-- EXERCISE DATA follows --

(* ===== verification/RpkiHandlersThm.v ===== *)
(** * Adding objects: theorems *)

From stdpp Require Import strings.
From S2P Require Import Prelude Sql CasnTime CasnNum CasnObjid RpkiObject CmsValidate CmsThm RoaValidate RoaValidate2 Manifest Ghostbusters RoaFile RpkiDb RpkiDbFacts RpkiDbChain RpkiDbRevoke RpkiDbThm RpkiVerify RpkiVerifyThm RpkiAdd RpkiAddThm CertExt CertProfile CertThm CrlProfile RpkiMft RpkiMftThm CertFields RpkiDelete RpkiDeleteThm RpkiHandlers.

Local Open Scope est_scope.

(** ** What verification writes *)

(** The tables differ in recorded results of signatures only. *)
Definition no_sigval (c : cert_row) : cert_row := set_c_sigval SIGVAL_UNKNOWN c.
Definition sigvals_only (t t' : tables) : Prop :=
  t' = set_certs (certs t') t /\ no_sigval <$> certs t' = no_sigval <$> certs t.

Lemma sigvals_refl t : sigvals_only t t.
Proof. by destruct t. Qed.

Lemma sigvals_trans t1 t2 t3 : sigvals_only t1 t2 -> sigvals_only t2 t3 -> sigvals_only t1 t3.
Proof. intros [E1 F1] [E2 F2]. split; [|congruence]. rewrite E2, E1. by destruct t1. Qed.

Lemma sigvals_set subj ski v t :
  sigvals_only t (set_certs (map (fun c => if cert_named subj ski c then set_c_sigval v c else c) (certs t)) t).
Proof.
  split; [by destruct t|]. cbn. apply map_key. intros c _. by destruct (cert_named _ _ _).
Qed.

Lemma sigvals_in t t' c : sigvals_only t t' -> c ∈ certs t -> exists c', c' ∈ certs t' /\ no_sigval c' = no_sigval c.
Proof. intros [_ F] Hc. by apply (fmap_in_eq no_sigval _ _ _ (eq_sym F)). Qed.

Section admission.
Context (sql_ok : nat -> bool) (in_order : forall A, list A -> list A).
Context (Horder : forall A (l : list A), in_order A l ≡ₚ l).
Context {X509 : Type} (E : env X509) (useParacerts : bool).

Lemma local_verify_sigvals xs xi s s' v : local_verify sql_ok in_order E xs xi s = (s', inr v) -> sigvals_only (tabs s) (tabs s').
Proof.
  unfold local_verify. intros (v1 & s1 & E1 & H)%est_bind_run.
  assert (Ht : tabs s1 = tabs s).
  { destruct (X509_to_subject E xs); [|by injection E1 as <- <-]. destruct (X509_to_ski E xs); [|by injection E1 as <- <-].
    by apply (get_sigval_run sql_ok in_order Horder) in E1 as [? _]. }
  rewrite <- Ht. destruct (v1 =? SIGVAL_VALID); [injection H as <- _; apply sigvals_refl|].
  destruct (v1 =? SIGVAL_INVALID); [injection H as <- _; apply sigvals_refl|].
  apply est_bind_run in H as (u & s2 & E2 & H). injection H as <- _.
  destruct (negb _); [|injection E2 as <- _; apply sigvals_refl].
  destruct (X509_to_subject E xs) as [nm|]; [|done]. destruct (X509_to_ski E xs) as [key|]; [|done].
  apply est_bind_run in E2 as (u' & s3 & E3 & H). injection H as <- _.
  unfold set_cert_sigval, statementscm_no_data in E3. apply est_bind_run in E3 as (ok & s4 & E4 & H). injection E4 as <- <-.
  destruct (sql_ok _); cbn in H; injection H as <- _; [apply sigvals_set|apply sigvals_refl].
Qed.

Lemma verify_down_sigvals l : forall xi s s' b, verify_down sql_ok in_order E xi l s = (s', inr b) -> sigvals_only (tabs s) (tabs s').
Proof.
  induction l as [|x l IH]; intros xi s s' b H; cbn [verify_down] in H; [injection H as <- _; apply sigvals_refl|].
  destruct (negb _); [injection H as <- _; apply sigvals_refl|]. apply est_bind_run in H as (v & s1 & E1 & H).
  apply local_verify_sigvals in E1. destruct (v <=? 0); [by injection H as <- _|]. by eapply sigvals_trans, IH.
Qed.

Lemma checkit_sigvals x uchain tchain s s' v :
  checkit sql_ok in_order E x uchain tchain s = (s', inr v) -> sigvals_only (tabs s) (tabs s').
Proof.
  unfold checkit. destruct (build_chain E x uchain tchain); [|intros [= <- _]; apply sigvals_refl].
  intros (ok & s1 & E1 & H)%est_bind_run. injection H as <- _. unfold our_verify in E1.
  destruct (rev _) as [|top below]; [done|].
  destruct (check_issued E top top); [by apply verify_down_sigvals in E1|].
  destruct (length below =? 0)%nat; [injection E1 as <- _; apply sigvals_refl|by apply verify_down_sigvals in E1].
Qed.

Lemma parents_tabs fuel : forall ski subject acc s s' r,
  parents sql_ok in_order E useParacerts fuel ski subject acc s = (s', inr r) -> tabs s' = tabs s.
Proof.
  induction fuel as [|fuel IH]; intros ski subject acc s s' r H; [done|]. cbn [parents] in H.
  apply est_bind_run in H as (p & s1 & E1 & H). apply (parent_cert_run sql_ok in_order Horder) in E1 as [Ht _].
  destruct p as [[c [x|]]|]; [|injection H as <- _; done..].
  destruct (has_flag _ _); [by injection H as <- _|]. apply est_bind_run in H as (cols & s2 & E2 & H). injection E2 as <- <-.
  destruct (srch_cols s1); try done. apply IH in H. congruence.
Qed.

(** OpenSSL built the chain from these and it passed. *)
Definition chain_good (t : tables) (x : X509) (xs : list X509) (anchor : X509) : Prop :=
  exists chain, build_chain E x xs [anchor] = Some chain /\ chain_checks E chain = true /\
    all_vouched E t (checked_names E (chain_links E chain)) (chain_links E chain).

(** A trust anchor stands for itself; another certificate hangs on one. *)
Definition chained (t : tables) (x : X509) (isTrusted : bool) (ski issuer : string) : Prop :=
  if isTrusted then chain_good t x [] x
  else exists rows xs anchor, anchored t ski (Some issuer) rows /\ Forall2 (row_cert E) rows (xs ++ [anchor]) /\
         chain_good t x xs anchor.

Lemma verify_cert_run fuel x isTrusted ski issuer s s' b :
  verify_cert sql_ok in_order E useParacerts fuel x isTrusted ski (Some issuer) s = (s', inr (0, b)) ->
  sigvals_only (tabs s) (tabs s') /\ (b = true -> chained (tabs s) x isTrusted ski issuer) /\
  (b = false -> (forall n, sql_ok n = true) ->
     isTrusted = false /\ chainless E useParacerts (srch_cols s <> SrchAKI) (tabs s) ski (Some issuer)).
Proof.
  unfold verify_cert, chained. destruct isTrusted.
  - intros (sta & s1 & E1 & H)%est_bind_run. injection H as <- -> <-. split; [by apply checkit_sigvals in E1|]. split; [|done].
    intros _. by apply (checkit_run sql_ok in_order Horder) in E1.
  - intros (up & s1 & E1 & H)%est_bind_run. pose proof (parents_tabs _ _ _ _ _ _ _ E1) as Ht.
    destruct up as [[uchain anchor]|].
    2: { injection H as <- <-. rewrite Ht. split; [apply sigvals_refl|]. split; [done|]. intros _ Hsql. split; [done|].
      by eapply (parents_none sql_ok in_order Horder). }
    apply est_bind_run in H as (sta & s2 & E2 & H). injection H as <- -> <-.
    apply (parents_run sql_ok in_order Horder) in E1 as (_ & rows & xs & -> & Ha & HF). cbn [app] in E2.
    pose proof (checkit_sigvals _ _ _ _ _ _ E2) as Hsv. rewrite Ht in Hsv. split; [done|]. split; [intros _|done].
    apply (checkit_run sql_ok in_order Horder) in E2 as (chain & Hb & Hc & Hv). rewrite Ht in Hv.
    exists rows, xs, anchor. split; [done|]. split; [done|]. by exists chain.
Qed.

(** ** Revocation and state *)

Lemma cert_revoked_run sn issuer s s' : (forall n, sql_ok n = true) -> cert_revoked sql_ok sn issuer s = (s', inr 0) ->
  tabs s' = tabs s /\ forall l, l ∈ crls (tabs s) -> revoking_crl issuer l = true -> crl_has sn l = false.
Proof.
  intros Hsql. unfold cert_revoked. destruct (negb _); [done|]. intros (ok & s1 & E1 & H)%est_bind_run.
  injection E1 as <- <-. rewrite Hsql in H. cbn in H. unfold est_bind, est_gets in H. cbn in H.
  destruct (existsb (fun l => _ <? _) _); [done|]. destruct (existsb (crl_has sn) _) eqn:Ex; [done|]. injection H as <-.
  split; [done|]. intros l Hl Hr. apply not_true_iff_false. intros Hh. apply not_true_iff_false in Ex. apply Ex.
  apply existsb_exists. exists l. split; [|done]. apply List.filter_In. split; [by apply list_elem_of_In|done].
Qed.

Lemma add_state_run {Y} (H : henv Y) flags b filename fullpath s s' v f :
  add_state sql_ok in_order H flags b filename fullpath s = (s', inr (v, f)) ->
  tabs s' = tabs s /\ exists on, f = Z.lor (Z.lor flags (if b then SCM_FLAG_VALIDATED else SCM_FLAG_NOCHAIN)) on /\
    (on = 0 \/ on = SCM_FLAG_ONMAN).
Proof.
  unfold add_state, addStateToFlags. set (fl := Z.lor flags _). intros (man & s1 & E1 & Hr)%est_bind_run.
  assert (Ht : tabs s1 = tabs s).
  { destruct (h_regexp H filename); [by apply (last_found_run sql_ok in_order Horder) in E1 as [? _]|].
    apply est_bind_run in E1 as (? & ? & E0 & E1). injection E0 as <- <-. by injection E1 as <- _. }
  assert (Hno : est_ret (0, fl) s1 = (s', @inr db_exit _ (v, f)) -> tabs s' = tabs s /\ exists on, f = Z.lor fl on /\
    (on = 0 \/ on = SCM_FLAG_ONMAN)).
  { intros [= <- _ <-]. split; [done|]. exists 0. rewrite Z.lor_0_r. auto. }
  destruct man as [man|]; [|by apply Hno]. destruct (find _ _) as [fah|]; [|by apply Hno].
  destruct (h_open H fullpath) as [c|]; [|by apply Hno]. apply est_bind_run in Hr as (r & s2 & E2 & Hr).
  destruct (check_fileAndHash _ _ _ _ _); [|done]. injection E2 as <- _. injection Hr as <- _ <-. split; [done|].
  exists SCM_FLAG_ONMAN. auto.
Qed.
End admission.

(** ** Admission *)

Section checks.
Context {X509 : Type} (H : henv X509) (strict allowex : bool).

(** A trust anchor names itself, with keys of the size of RSA-2048. *)
Definition trust_ok (cert : Certificate) (ext : Extension) (cf : cert_row) : Prop :=
  c_subject cf = Some (c_issuer cf) /\ (256 <= length (cert_signature cert))%nat /\
  (265 <= length (subjectPublicKey cert))%nat /\
  forall aki, find_extension (extensions cert) id_authKeyId = Some (Some aki) ->
    subjectKeyIdentifier ext <> None /\ authKeyId aki = subjectKeyIdentifier ext.

Lemma trust_chk_ok cert ext cf sta : trust_chk cert ext cf = Some sta -> sta < 0 \/ sta = 0 /\ trust_ok cert ext cf.
Proof.
  unfold trust_chk, trust_ok. destruct (find_extension _ id_authKeyId) as [aki|]; [|done]. cbn -[Nat.ltb].
  destruct (match aki with Some _ => _ | None => false end) eqn:Ed; [by intros [= <-]; left|].
  destruct (c_subject cf) as [subject|]; [|done]. cbn -[Nat.ltb].
  destruct (String.eqb_spec subject (c_issuer cf)) as [->|]; cbn -[Nat.ltb]; [|by intros [= <-]; left].
  destruct (Nat.ltb_spec (length (cert_signature cert)) 256); [by intros [= <-]; left|].
  destruct (Nat.ltb_spec (length (subjectPublicKey cert)) 265); [by intros [= <-]; left|].
  intros [= <-]. right. split; [done|]. split; [done|]. split; [lia|]. split; [lia|]. intros a [= ->].
  unfold ski_differs in Ed. destruct (subjectKeyIdentifier ext), (authKeyId a); try done.
  apply negb_false_iff, bool_decide_eq_true in Ed. by subst.
Qed.

(** The flags before the state is known. *)
Definition entry_flags (x : X509) (utrust : Z) (cf : cert_row) : Z :=
  Z.lor (if 0 <? utrust then Z.lor (c_flags cf) SCM_FLAG_TRUSTED else c_flags cf)
    (if 0 <? cmp_notBefore H x then SCM_FLAG_NOTYET else 0).

(** The certificate's own checks passed. *)
Record cert_checked (cf : cert_row) (x : X509) (utrust : Z) (fullpath : string) (cert : Certificate) : Prop := {
  cc_file : cert_file H fullpath = Some cert;
  cc_trust : 0 < utrust -> exists ext, find_extension (extensions cert) id_subjectKeyIdentifier = Some (Some ext) /\
               trust_ok cert ext cf;
  cc_profile : profile_chk H strict x cert (if 0 <? utrust then TA_CERT else if Z.testbit (c_flags cf) 0 then CA_CERT else EE_CERT)
                 = Some 0;
  cc_unexpired : allowex = false -> 0 <= cmp_notAfter H x }.

Lemma ca_bit f : negb (Z.land f SCM_FLAG_CA =? 0) = Z.testbit f 0.
Proof.
  change SCM_FLAG_CA with (Z.ones 1). rewrite Z.land_ones by lia. change (2 ^ 1) with 2. rewrite Zmod_odd.
  rewrite <- Z.bit0_odd. by destruct (Z.testbit f 0).
Qed.

Lemma precheck_ok cf x utrust fullpath flags : precheck_cert H strict allowex cf x utrust fullpath = Some (0, flags) ->
  flags = entry_flags x utrust cf /\ exists cert, cert_checked cf x utrust fullpath cert.
Proof.
  unfold precheck_cert. destruct (cert_file H fullpath) as [cert|] eqn:Ef; [|done].
  destruct (find_extension _ id_subjectKeyIdentifier) as [[ext|]|] eqn:Es; [|done..]. cbn [mbind option_bind].
  destruct (if 0 <? utrust then trust_chk cert ext cf else Some 0) as [sta|] eqn:Et; [|done]. cbn [mbind option_bind].
  destruct (Z.ltb_spec sta 0) as [Hneg|Hpos]; [intros [= -> _]; lia|].
  set (fl := if 0 <? utrust then _ else _).
  destruct (profile_chk H strict x cert (cert_type utrust fl)) as [p|] eqn:Ep; [|done]. cbn [mbind option_bind].
  intros Heq. assert (Hp : p = 0 /\ (allowex = false -> 0 <= cmp_notAfter H x) /\
    flags = (if 0 <? cmp_notBefore H x then Z.lor fl SCM_FLAG_NOTYET else fl)).
  { destruct (Z.eqb_spec p 0) as [->|Hp], allowex; cbn in Heq.
    - injection Heq as <-. done.
    - destruct (Z.ltb_spec (cmp_notAfter H x) 0); [done|]. injection Heq as <-. done.
    - destruct (p =? 0) eqn:E0; [by apply Z.eqb_eq in E0|]. by injection Heq as -> _.
    - destruct (p =? 0) eqn:E0; [by apply Z.eqb_eq in E0|]. by injection Heq as -> _. }
  destruct Hp as (-> & Hexp & ->). split.
  { unfold entry_flags. fold fl. destruct (0 <? cmp_notBefore H x); [done|]. by rewrite Z.lor_0_r. }
  exists cert. split; [done| | |done].
  - intros Hu. rewrite (proj2 (Z.ltb_lt _ _) Hu) in Et. apply trust_chk_ok in Et as [?|[_ Ht]]; [lia|]. by exists ext.
  - revert Ep. unfold cert_type, fl. destruct (0 <? utrust); [done|]. by rewrite ca_bit.
Qed.
End checks.

(** [t'] is [t] with the certificate under a new id, as [add_cert_2] puts it. *)
Definition inserted (esc : string -> string) (flags : Z) (dir : string) (cf : cert_row) (t t' : tables) (nid : Z) : Prop :=
  (forall c, c ∈ certs t -> c_sig c <> c_sig cf /\ c_id c <> nid) /\
  t' = set_certs (certs t ++ [cert_row_of esc nid (cert_with dir flags cf)]) t.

-- EXERCISE DATA concluded --

**TASK DETAILS**
Please state how many lines in the records above hold the word "auto", giving only the number.

**TASK RESULT**
2